— А тифом болел?
— Нет.
— А стреляли в тебя?
— Нет… Кстати, почему вы зовёте меня на ты? Я, право, не заслуживаю этой чести!..
«Ты прав, брюнет!» — подумал Увадьев, поднимаясь уходить, и потянулся за портфелем. Вдруг он искривил губы:
— Где он сейчас, ваш отец?
— Я позвоню матери, если хотите… — Он не возражал, и она позвонила на коммутатор. — Мама?… Что отец, он вернулся домой?.. как, совсем?
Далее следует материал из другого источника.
(* ===== verification/Exec.v ===== *)
(** * [exec] ([kernel/exec.c], [kernel/elf.h]) *)

From S2P Require Import Prelude Riscv Mem State Printf Kalloc Vm Sched Bio Log Fs UserMem Pipe Console File Mmap Proc.

#[local] Open Scope Z_scope.

(** ** The format *)

Definition ELF_MAGIC : Z := 0x464C457F.
Definition ELF_PROG_LOAD : Z := 1.
Definition sizeof_elfhdr : Z := 64.
Definition sizeof_proghdr : Z := 56.

(** The fields of [struct elfhdr] that are used. *)
Record elfhdr : Type := mkElf {
  e_magic : Z;
  e_entry : Z;
  e_phoff : Z;
  e_phnum : Z
}.

Definition get_elfhdr (d : list Z) : elfhdr :=
  mkElf (get32 d 0) (get_le 8 d 24) (get_le 8 d 32) (get_le 2 d 56).

(** [struct proghdr], without [paddr] and [align]. *)
Record proghdr : Type := mkPh {
  ph_type : Z;
  ph_flags : Z;
  ph_off : Z;
  ph_vaddr : Z;
  ph_filesz : Z;
  ph_memsz : Z
}.

Definition get_proghdr (d : list Z) : proghdr :=
  mkPh (get32 d 0) (get32 d 4) (get_le 8 d 8) (get_le 8 d 16) (get_le 8 d 32) (get_le 8 d 40).

Definition flags2perm (flags : Z) : Z :=
  let perm := if negb (Z.land flags 1 =? 0) then PTE_X else 0 in
  if negb (Z.land flags 2 =? 0) then Z.lor perm PTE_W else perm.

(** The part of a path after the last slash. *)
Fixpoint last_elem (path last : list Z) : list Z :=
  match path with
  | [] => last
  | c :: p => last_elem p (if c =? 47 then p else last)
  end.

(** The words of [ustack] as bytes. *)
Definition words (l : list Z) : list Z :=
  l ≫= (fun x => put_le 8 x 0 (replicate 8 0)).

Section Exec.
Context `{L : Layout} `{W : Waits}.

Definition loadseg (pagetable va : Z) (ip : nat) (offset sz : Z) : K Z :=
  x ← kfor (pages_between 0 sz) (fun i _ =>
        pa ← walkaddr pagetable (u64 (va + i));
        if pa =? 0 then panic "loadseg: address should exist"
        else
          let n := if sz - i <? PGSIZE then sz - i else PGSIZE in
          r ← readi put_kernel ip pa (u32 (offset + i)) n;
          mret (if negb (r.1 =? n) then inr tt else inl tt)) tt;
  mret (match x with inr _ => -1 | inl _ => 0 end).

(** [goto bad] *)
Definition kexec_bad (pagetable sz : Z) (ip : option nat) : K Z :=
  when (negb (pagetable =? 0)) (proc_freepagetable pagetable sz) ;;
  (match ip with
   | Some i => iunlockput i ;; end_op
   | None => mret tt
   end) ;;
  mret (-1).

(** One program header; the loop carries [sz] and [off], and [inr sz] is
    [goto bad]. *)
Definition load_segment (pagetable : Z) (ip : nat) (st : Z * Z) : K (Z * Z + Z) :=
  let '(sz, off) := st in
  r ← readi put_local ip [] (u32 off) sizeof_proghdr;
  if negb (r.1 =? sizeof_proghdr) then mret (inr sz)
  else
    let ph := get_proghdr r.2 in
    let next := i32 (off + sizeof_proghdr) in
    if negb (ph_type ph =? ELF_PROG_LOAD) then mret (inl (sz, next))
    else if ph_memsz ph <? ph_filesz ph then mret (inr sz)
    else if u64 (ph_vaddr ph + ph_memsz ph) <? ph_vaddr ph then mret (inr sz)
    else if negb (ph_vaddr ph `mod` PGSIZE =? 0) then mret (inr sz)
    else
      sz1 ← uvmalloc pagetable sz (u64 (ph_vaddr ph + ph_memsz ph)) (flags2perm (ph_flags ph));
      if sz1 =? 0 then mret (inr sz)
      else
        l ← loadseg pagetable (ph_vaddr ph) ip (u32 (ph_off ph)) (u32 (ph_filesz ph));
        if l <? 0 then mret (inr sz1) else mret (inl (sz1, next)).

(** One argument string; the loop carries [sp] and the words of [ustack]. *)
Definition push_arg (pagetable stackbase : Z) (arg : list Z) (st : Z * list Z) : K (Z * list Z + unit) :=
  let '(sp, ustack) := st in
  if MAXARG <=? length ustack then mret (inr tt)
  else
    let sp1 := u64 (sp - (length arg + 1)) in
    let sp2 := sp1 - sp1 `mod` 16 in
    if sp2 <? stackbase then mret (inr tt)
    else
      r ← copyout pagetable sp2 (arg ++ [0]);
      if r <? 0 then mret (inr tt)
      else mret (inl (sp2, ustack ++ [sp2])).

(** The user image is complete: switch to it. *)
Definition kexec_commit (i : nat) (path : list Z) (pagetable sz sp entry oldsz : Z) : K unit :=
  p ← getp i;
  st64 (p_trapframe p + TF_A1) sp ;;
  setp i (fun q => set_p_name (copy_name 16 (p_name q) (last_elem path path)) q) ;;
  let oldpagetable := p_pagetable p in
  mmapfreeproc i ;;
  setp i (fun q => set_p_sz sz (set_p_pagetable pagetable q)) ;;
  st64 (p_trapframe p + TF_EPC) entry ;;
  st64 (p_trapframe p + TF_SP) sp ;;
  proc_freepagetable oldpagetable oldsz.

(** The stack and the arguments, after the file is closed. *)
Definition kexec_stack (i : nat) (path : list Z) (argv : list (list Z)) (pagetable sz0 entry : Z) : K Z :=
  p ← getp i;
  let oldsz := p_sz p in
  let sz1 := PGROUNDUP sz0 in
  sz ← uvmalloc pagetable sz1 (u64 (sz1 + (USERSTACK + 1) * PGSIZE)) PTE_W;
  if sz =? 0 then kexec_bad pagetable sz1 None
  else
    uvmclear pagetable (u64 (sz - (USERSTACK + 1) * PGSIZE)) ;;
    let stackbase := sz - USERSTACK * PGSIZE in
    r ← kfor argv (push_arg pagetable stackbase) (sz, []);
    match r with
    | inr _ => kexec_bad pagetable sz None
    | inl (sp0, ustack) =>
        let argc := length ustack in
        if MAXARG <=? argc then stuck "ustack: index"
        else
          let sp1 := u64 (sp0 - (argc + 1) * 8) in
          let sp := sp1 - sp1 `mod` 16 in
          if sp <? stackbase then kexec_bad pagetable sz None
          else
            c ← copyout pagetable sp (words (ustack ++ [0]));
            if c <? 0 then kexec_bad pagetable sz None
            else
              kexec_commit i path pagetable sz sp entry oldsz ;;
              mret (Z.of_nat argc)
    end.

Definition kexec (path : list Z) (argv : list (list Z)) : K Z :=
  i ← curproc;
  begin_op ;;
  o ← namei path;
  match o with
  | None => end_op ;; mret (-1)
  | Some ip =>
      ilock (Some ip) ;;
      h ← readi put_local ip [] 0 sizeof_elfhdr;
      let elf := get_elfhdr h.2 in
      if negb (h.1 =? sizeof_elfhdr) then kexec_bad 0 0 (Some ip)
      else if negb (e_magic elf =? ELF_MAGIC) then kexec_bad 0 0 (Some ip)
      else
        pagetable ← proc_pagetable i;
        if pagetable =? 0 then kexec_bad 0 0 (Some ip)
        else
          r ← kfor (upto (e_phnum elf)) (fun _ st => load_segment pagetable ip st) (0, i32 (e_phoff elf));
          match r with
          | inr sz => kexec_bad pagetable sz (Some ip)
          | inl (sz, _) =>
              iunlockput ip ;;
              end_op ;;
              kexec_stack i path argv pagetable sz (e_entry elf)
          end
  end.

End Exec.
Слушай… а ты не боишься? — Она ещё постучала по рычагу, потом поло жила трубку. — Он не приходил домой.
— Что она ответила? — спросил Фаворов.
— Она сказала — глупый вопрос.
Перемолчав паузу, Увадьев сказал глухо:
— Я повторяю: строительство очень дорожит вами обоими. — И ушёл не прощаясь.
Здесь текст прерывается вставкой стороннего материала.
(* ===== verification/Sysproc.v ===== *)
(** * System calls: arguments and processes ([kernel/syscall.c] lines 1-78,
    [kernel/sysproc.c])

    A handler returns the value for [a0]. *)

From S2P Require Import Prelude Riscv Mem State Printf Kalloc Vm Sched Bio Log Fs UserMem Pipe Console File Mmap Proc.

#[local] Open Scope Z_scope.

Definition SBRK_EAGER : Z := 1.
Definition SBRK_LAZY : Z := 2.

Section Sysproc.
Context `{L : Layout} `{W : Waits}.

(** ** Fetching arguments *)

(** [None] is the result -1. *)
Definition fetchaddr (addr : Z) : K (option Z) :=
  i ← curproc;
  p ← getp i;
  if (p_sz p <=? addr) || (p_sz p <? u64 (addr + 8)) then mret None
  else
    r ← copyin (p_pagetable p) addr 8;
    mret (if negb (r.1 =? 0) then None else Some (get_le 8 r.2 0)).

(** The string; its length is the result of the code, [None] is -1. *)
Definition fetchstr (addr max : Z) : K (option (list Z)) :=
  i ← curproc;
  p ← getp i;
  copyinstr (p_pagetable p) addr max.

Definition argraw (n : Z) : K Z :=
  i ← curproc;
  p ← getp i;
  if (0 <=? n) && (n <=? 5) then ld64 (p_trapframe p + TF_A0 + 8 * n)
  else panic "argraw".

Definition argint (n : Z) : K Z := x ← argraw n; mret (i32 x).
Definition argaddr (n : Z) : K Z := argraw n.
Definition argstr (n max : Z) : K (option (list Z)) := addr ← argaddr n; fetchstr addr max.

(** ** [sysproc.c] *)

Definition sys_exit : K Z := n ← argint 0; kexit n ;; mret 0.

Definition sys_getpid : K Z := i ← curproc; p ← getp i; mret (p_pid p).

Definition sys_fork : K Z := kfork.

Definition sys_wait : K Z := p ← argaddr 0; kwait p.

Definition sys_sbrk : K Z :=
  n ← argint 0;
  t ← argint 1;
  i ← curproc;
  p ← getp i;
  let addr := p_sz p in
  if (t =? SBRK_EAGER) || (n <? 0) then
    r ← growproc n;
    mret (if r <? 0 then -1 else addr)
  else if u64 (addr + n) <? addr then mret (-1)
  else if MMAPBASE <? u64 (addr + n) then mret (-1)
  else
    setp i (fun p => set_p_sz (u64 (p_sz p + n)) p) ;;
    mret addr.

(** The loop of [sys_pause]. *)
Fixpoint pause_loop (fuel : nat) (ticks0 n : Z) : K Z :=
  t ← gets ticks;
  if u32 (t - ticks0) <? n then
    me ← curproc;
    k ← killed me;
    if negb (k =? 0) then
      release L_ticks ;;
      mret (-1)
    else
      match fuel with
      | O => stuck "sys_pause: waits"
      | S f => sleep C_ticks L_ticks ;; pause_loop f ticks0 n
      end
  else
    release L_ticks ;;
    mret 0.

Definition sys_pause : K Z :=
  n0 ← argint 0;
  let n := if n0 <? 0 then 0 else n0 in
  acquire L_ticks ;;
  ticks0 ← gets ticks;
  pause_loop max_waits ticks0 n.

Definition sys_kill : K Z := pid ← argint 0; kkill pid.

Definition sys_uptime : K Z :=
  acquire L_ticks ;;
  x ← gets ticks;
  release L_ticks ;;
  mret x.

Definition sys_getnice : K Z := pid ← argint 0; kgetnice pid.

Definition sys_setnice : K Z := pid ← argint 0; value ← argint 1; ksetnice pid value.

Definition sys_ps : K Z := pid ← argint 0; kps pid ;; mret 0.

Definition sys_meminfo : K Z := freemem_bytes.

Definition sys_waitpid : K Z := pid ← argint 0; kwaitpid pid.

Definition sys_mmap : K Z :=
  addr ← argaddr 0;
  length ← argint 1;
  prot ← argint 2;
  flags ← argint 3;
  fd ← argint 4;
  offset ← argint 5;
  kmmap addr length prot flags fd offset.

Definition sys_munmap : K Z := addr ← argaddr 0; kmunmap addr.

Definition sys_freemem : K Z := freemem_pages.

End Sysproc.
Ушёл он со скверным предчувствием ещё больших скандалов впереди, но за самого Ренне он был более чей спокоен: «Ерунда, я видел, с каким смаком он влезал однажды в трестовский автомобиль. Не решится, не посмеет…
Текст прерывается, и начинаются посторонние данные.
(* ===== verification/Sysfile.v ===== *)
(** * System calls on files ([kernel/sysfile.c]) *)

From S2P Require Import Prelude Riscv Mem State Printf Kalloc Vm Sched Bio Log Fs UserMem Pipe Console File Mmap Proc Exec Sysproc.

#[local] Open Scope Z_scope.

Section Sysfile.
Context `{L : Layout} `{W : Waits}.

(** ** Descriptors *)

(** The descriptor and the file; [None] is the result -1. *)
Definition argfd (n : Z) : K (option (Z * nat)) :=
  fd ← argint n;
  if (fd <? 0) || (NOFILE <=? fd) then mret None
  else
    i ← curproc;
    p ← getp i;
    mret ((fun f => (fd, f)) <$> default None (p_ofile p !! Z.to_nat fd)).

Definition fdalloc (f : nat) : K Z :=
  i ← curproc;
  r ← kfor (seq 0 (Z.to_nat NOFILE)) (fun fd _ =>
        p ← getp i;
        match default None (p_ofile p !! fd) with
        | None =>
            setp i (fun p => set_p_ofile (<[fd := Some f]> (p_ofile p)) p) ;;
            mret (inr (Z.of_nat fd))
        | Some _ => mret (inl tt)
        end) tt;
  mret (match r with inr fd => fd | inl _ => -1 end).

(** [p->ofile[fd] = 0] *)
Definition clear_fd (i : nat) (fd : Z) : K unit :=
  setp i (fun p => set_p_ofile (<[Z.to_nat fd := None]> (p_ofile p)) p).

Definition sys_dup : K Z :=
  o ← argfd 0;
  match o with
  | None => mret (-1)
  | Some (_, f) =>
      fd ← fdalloc f;
      if fd <? 0 then mret (-1)
      else filedup f ;; mret fd
  end.

Definition sys_read : K Z :=
  p ← argaddr 1;
  n ← argint 2;
  o ← argfd 0;
  match o with
  | None => mret (-1)
  | Some (_, f) => fileread f p n
  end.

Definition sys_write : K Z :=
  p ← argaddr 1;
  n ← argint 2;
  o ← argfd 0;
  match o with
  | None => mret (-1)
  | Some (_, f) => filewrite f p n
  end.

Definition sys_close : K Z :=
  o ← argfd 0;
  match o with
  | None => mret (-1)
  | Some (fd, f) =>
      i ← curproc;
      clear_fd i fd ;;
      fileclose f ;;
      mret 0
  end.

Definition sys_fstat : K Z :=
  st ← argaddr 1;
  o ← argfd 0;
  match o with
  | None => mret (-1)
  | Some (_, f) => filestat f st
  end.

(** ** Names *)

(** [end_op(); return -1] *)
Definition fail_op : K Z := end_op ;; mret (-1).

Definition set_nlink (i : nat) (d : Z) : K unit :=
  seti i (fun ip => set_i_nlink (i16 (i_nlink ip + d)) ip) ;;
  iupdate i.

Definition link_bad (ip : nat) : K Z :=
  ilock (Some ip) ;;
  set_nlink ip (-1) ;;
  iunlockput ip ;;
  fail_op.

Definition sys_link : K Z :=
  old ← argstr 0 MAXPATH;
  match old with
  | None => mret (-1)
  | Some old =>
  new ← argstr 1 MAXPATH;
  match new with
  | None => mret (-1)
  | Some new =>
  begin_op ;;
  o ← namei old;
  match o with
  | None => fail_op
  | Some ip =>
      ilock (Some ip) ;;
      x ← geti ip;
      if i_type x =? T_DIR then iunlockput ip ;; fail_op
      else
        set_nlink ip 1 ;;
        iunlock (Some ip) ;;
        d ← nameiparent new;
        match d with
        | None => link_bad ip
        | Some (dp, name) =>
            ilock (Some dp) ;;
            dx ← geti dp;
            ix ← geti ip;
            r ← (if negb (i_dev dx =? i_dev ix) then mret (-1) else dirlink dp name (i_inum ix));
            iunlockput dp ;;
            if r <? 0 then link_bad ip
            else
              iput ip ;;
              end_op ;;
              mret 0
        end
  end
  end
  end.

(** The entries after [.] and [..]. *)
Definition isdirempty (dp : nat) : K bool :=
  d ← geti dp;
  r ← kfor (drop 2 (dir_offs (i_size d))) (fun off _ =>
        de ← read_dirent dp off "isdirempty: readi";
        mret (if negb (de_inum de =? 0) then inr tt else inl tt)) tt;
  mret (match r with inr _ => false | inl _ => true end).

Definition unlink_bad (dp : nat) : K Z :=
  iunlockput dp ;;
  fail_op.

(** The part of [sys_unlink] with both inodes locked. *)
Definition unlink_entry (dp ip : nat) (off : Z) : K Z :=
  x ← geti ip;
  if i_nlink x <? 1 then panic "unlink: nlink < 1"
  else
    e ← (if i_type x =? T_DIR then isdirempty ip else mret true);
    if negb e then
      iunlockput ip ;;
      unlink_bad dp
    else
      n ← writei get_local dp (replicate (Z.to_nat sizeof_dirent) 0) off sizeof_dirent;
      if negb (n =? sizeof_dirent) then panic "unlink: writei"
      else
        when (i_type x =? T_DIR) (set_nlink dp (-1)) ;;
        iunlockput dp ;;
        set_nlink ip (-1) ;;
        iunlockput ip ;;
        end_op ;;
        mret 0.

Definition sys_unlink : K Z :=
  path ← argstr 0 MAXPATH;
  match path with
  | None => mret (-1)
  | Some path =>
      begin_op ;;
      d ← nameiparent path;
      match d with
      | None => fail_op
      | Some (dp, name) =>
          ilock (Some dp) ;;
          if (namecmp name (str ".") =? 0) || (namecmp name (str "..") =? 0) then unlink_bad dp
          else
            r ← dirlookup dp name;
            match r with
            | None => unlink_bad dp
            | Some (ip, off) =>
                ilock (Some ip) ;;
                unlink_entry dp ip off
            end
      end
  end.

(** [goto fail] of [create] *)
Definition create_fail (dp ip : nat) : K (option nat) :=
  seti ip (set_i_nlink 0) ;;
  iupdate ip ;;
  iunlockput ip ;;
  iunlockput dp ;;
  mret None.

(** The part of [create] after the new inode is allocated and locked. *)
Definition create_new (dp ip : nat) (name : list Z) (type major minor : Z) : K (option nat) :=
  seti ip (fun x => set_i_nlink 1 (set_i_minor minor (set_i_major major x))) ;;
  iupdate ip ;;
  x ← geti ip;
  d ← geti dp;
  r ← (if type =? T_DIR then
         r1 ← dirlink ip (str ".") (i_inum x);
         if r1 <? 0 then mret (-1) else dirlink ip (str "..") (i_inum d)
       else mret 0);
  if r <? 0 then create_fail dp ip
  else
    r2 ← dirlink dp name (i_inum x);
    if r2 <? 0 then create_fail dp ip
    else
      when (type =? T_DIR) (set_nlink dp 1) ;;
      iunlockput dp ;;
      mret (Some ip).

(** The result is locked. *)
Definition create (path : list Z) (type major minor : Z) : K (option nat) :=
  o ← nameiparent path;
  match o with
  | None => mret None
  | Some (dp, name) =>
      ilock (Some dp) ;;
      r ← dirlookup dp name;
      match r with
      | Some (ip, _) =>
          iunlockput dp ;;
          ilock (Some ip) ;;
          x ← geti ip;
          if (type =? T_FILE) && ((i_type x =? T_FILE) || (i_type x =? T_DEVICE)) then mret (Some ip)
          else iunlockput ip ;; mret None
      | None =>
          d ← geti dp;
          a ← ialloc (i_dev d) type;
          match a with
          | None => iunlockput dp ;; mret None
          | Some ip =>
              ilock (Some ip) ;;
              create_new dp ip name type major minor
          end
      end
  end.

(** The part of [sys_open] that finds the inode; [None] is [return -1]. *)
Definition open_inode (path : list Z) (omode : Z) : K (option nat) :=
  if negb (Z.land omode O_CREATE =? 0) then
    o ← create path T_FILE 0 0;
    match o with
    | None => end_op ;; mret None
    | Some ip => mret (Some ip)
    end
  else
    o ← namei path;
    match o with
    | None => end_op ;; mret None
    | Some ip =>
        ilock (Some ip) ;;
        x ← geti ip;
        if (i_type x =? T_DIR) && negb (omode =? O_RDONLY) then
          iunlockput ip ;;
          end_op ;;
          mret None
        else mret (Some ip)
    end.

(** The part with the inode locked. *)
Definition open_file (ip : nat) (omode : Z) : K Z :=
  x ← geti ip;
  if (i_type x =? T_DEVICE) && ((i_major x <? 0) || (NDEV <=? i_major x)) then
    iunlockput ip ;;
    fail_op
  else
    o ← filealloc;
    fd ← (match o with Some f => fdalloc f | None => mret (-1) end);
    match o with
    | Some f =>
        if fd <? 0 then
          fileclose f ;;
          iunlockput ip ;;
          fail_op
        else
          (if i_type x =? T_DEVICE then
             setf f (fun y => set_f_major (i_major x) (set_f_type FD_DEVICE y))
           else setf f (fun y => set_f_off 0 (set_f_type FD_INODE y))) ;;
          setf f (fun y =>
            set_f_writable (b2z (negb (Z.land omode O_WRONLY =? 0) || negb (Z.land omode O_RDWR =? 0)))
              (set_f_readable (b2z (Z.land omode O_WRONLY =? 0)) (set_f_ip (Some ip) y))) ;;
          when (negb (Z.land omode O_TRUNC =? 0) && (i_type x =? T_FILE)) (itrunc ip) ;;
          iunlock (Some ip) ;;
          end_op ;;
          mret fd
    | None =>
        iunlockput ip ;;
        fail_op
    end.

Definition sys_open : K Z :=
  omode ← argint 1;
  path ← argstr 0 MAXPATH;
  match path with
  | None => mret (-1)
  | Some path =>
      begin_op ;;
      o ← open_inode path omode;
      match o with
      | None => mret (-1)
      | Some ip => open_file ip omode
      end
  end.

(** The common end of [sys_mkdir] and [sys_mknod]. *)
Definition create_and_put (path : option (list Z)) (type major minor : Z) : K Z :=
  match path with
  | None => fail_op
  | Some path =>
      o ← create path type major minor;
      match o with
      | None => fail_op
      | Some ip =>
          iunlockput ip ;;
          end_op ;;
          mret 0
      end
  end.

Definition sys_mkdir : K Z :=
  begin_op ;;
  path ← argstr 0 MAXPATH;
  create_and_put path T_DIR 0 0.

Definition sys_mknod : K Z :=
  begin_op ;;
  major ← argint 1;
  minor ← argint 2;
  path ← argstr 0 MAXPATH;
  create_and_put path T_DEVICE (i16 major) (i16 minor).

Definition sys_chdir : K Z :=
  i ← curproc;
  begin_op ;;
  path ← argstr 0 MAXPATH;
  match path with
  | None => fail_op
  | Some path =>
      o ← namei path;
      match o with
      | None => fail_op
      | Some ip =>
          ilock (Some ip) ;;
          x ← geti ip;
          if negb (i_type x =? T_DIR) then iunlockput ip ;; fail_op
          else
            iunlock (Some ip) ;;
            p ← getp i;
            (match p_cwd p with Some c => iput c | None => stuck "cwd is null" end) ;;
            end_op ;;
            setp i (set_p_cwd (Some ip)) ;;
            mret 0
      end
  end.

(** ** [sys_exec] *)

(** The loop that fetches the arguments: the pages and strings so far, and
    whether it ended at a null pointer. *)
Fixpoint fetch_args (fuel : nat) (uargv : Z) (acc : list (Z * list Z)) : K (bool * list (Z * list Z)) :=
  match fuel with
  | O => mret (false, acc)
  | S f =>
      a ← fetchaddr (u64 (uargv + 8 * length acc));
      match a with
      | None => mret (false, acc)
      | Some uarg =>
          if uarg =? 0 then mret (true, acc)
          else
            page ← kalloc;
            if page =? 0 then mret (false, acc)
            else
              x ← fetchstr uarg PGSIZE;
              match x with
              | None => mret (false, acc ++ [(page, [])])
              | Some arg =>
                  modify (fun s => set_mem (mem_write (mem s) page (arg ++ [0])) s) ;;
                  fetch_args f uargv (acc ++ [(page, arg)])
              end
      end
  end.

Definition sys_exec : K Z :=
  uargv ← argaddr 1;
  path ← argstr 0 MAXPATH;
  match path with
  | None => mret (-1)
  | Some path =>
      r ← fetch_args (Z.to_nat MAXARG) uargv [];
      ret ← (if r.1 : bool then kexec path (snd <$> r.2) else mret (-1));
      kiter r.2 (fun a _ => kfree a.1) tt ;;
      mret ret
  end.

(** ** [sys_pipe] *)

Definition sys_pipe : K Z :=
  i ← curproc;
  fdarray ← argaddr 0;
  o ← pipealloc;
  match o with
  | None => mret (-1)
  | Some (rf, wf) =>
      fd0 ← fdalloc rf;
      fd1 ← (if fd0 <? 0 then mret (-1) else fdalloc wf);
      if (fd0 <? 0) || (fd1 <? 0) then
        when (0 <=? fd0) (clear_fd i fd0) ;;
        fileclose rf ;;
        fileclose wf ;;
        mret (-1)
      else
        p ← getp i;
        r0 ← copyout (p_pagetable p) fdarray (put32 fd0 0 (replicate 4 0));
        r1 ← (if r0 <? 0 then mret (-1)
              else copyout (p_pagetable p) (u64 (fdarray + 4)) (put32 fd1 0 (replicate 4 0)));
        if r1 <? 0 then
          clear_fd i fd0 ;;
          clear_fd i fd1 ;;
          fileclose rf ;;
          fileclose wf ;;
          mret (-1)
        else mret 0
  end.

End Sysfile.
Аудитория грозно безмолвствовала, когда Увадьев покидал трибуну. К столу президиума, точно притягиваемые магнитом, полетели хлопья записок. Все вопросы в них — сколько получал Ренне, какова стоимость унесённого леса, много ли сэкономят на сокращении — носили намеренно ядовитый оттенок; кто-то потребовал, чтобы исчисление велось не в рублях, а в пудах хлеба: так было понятней этим вчерашним мужикам. Никто не верил в случайность сотинского прорыва, с помощью которого, дескать, прикрывался прорыв более существенный. Увадьев снова выходил на трибуну, когда с балкона назвали имя Потёмкина; слово это и подожгло скопившееся отчаянье строителей.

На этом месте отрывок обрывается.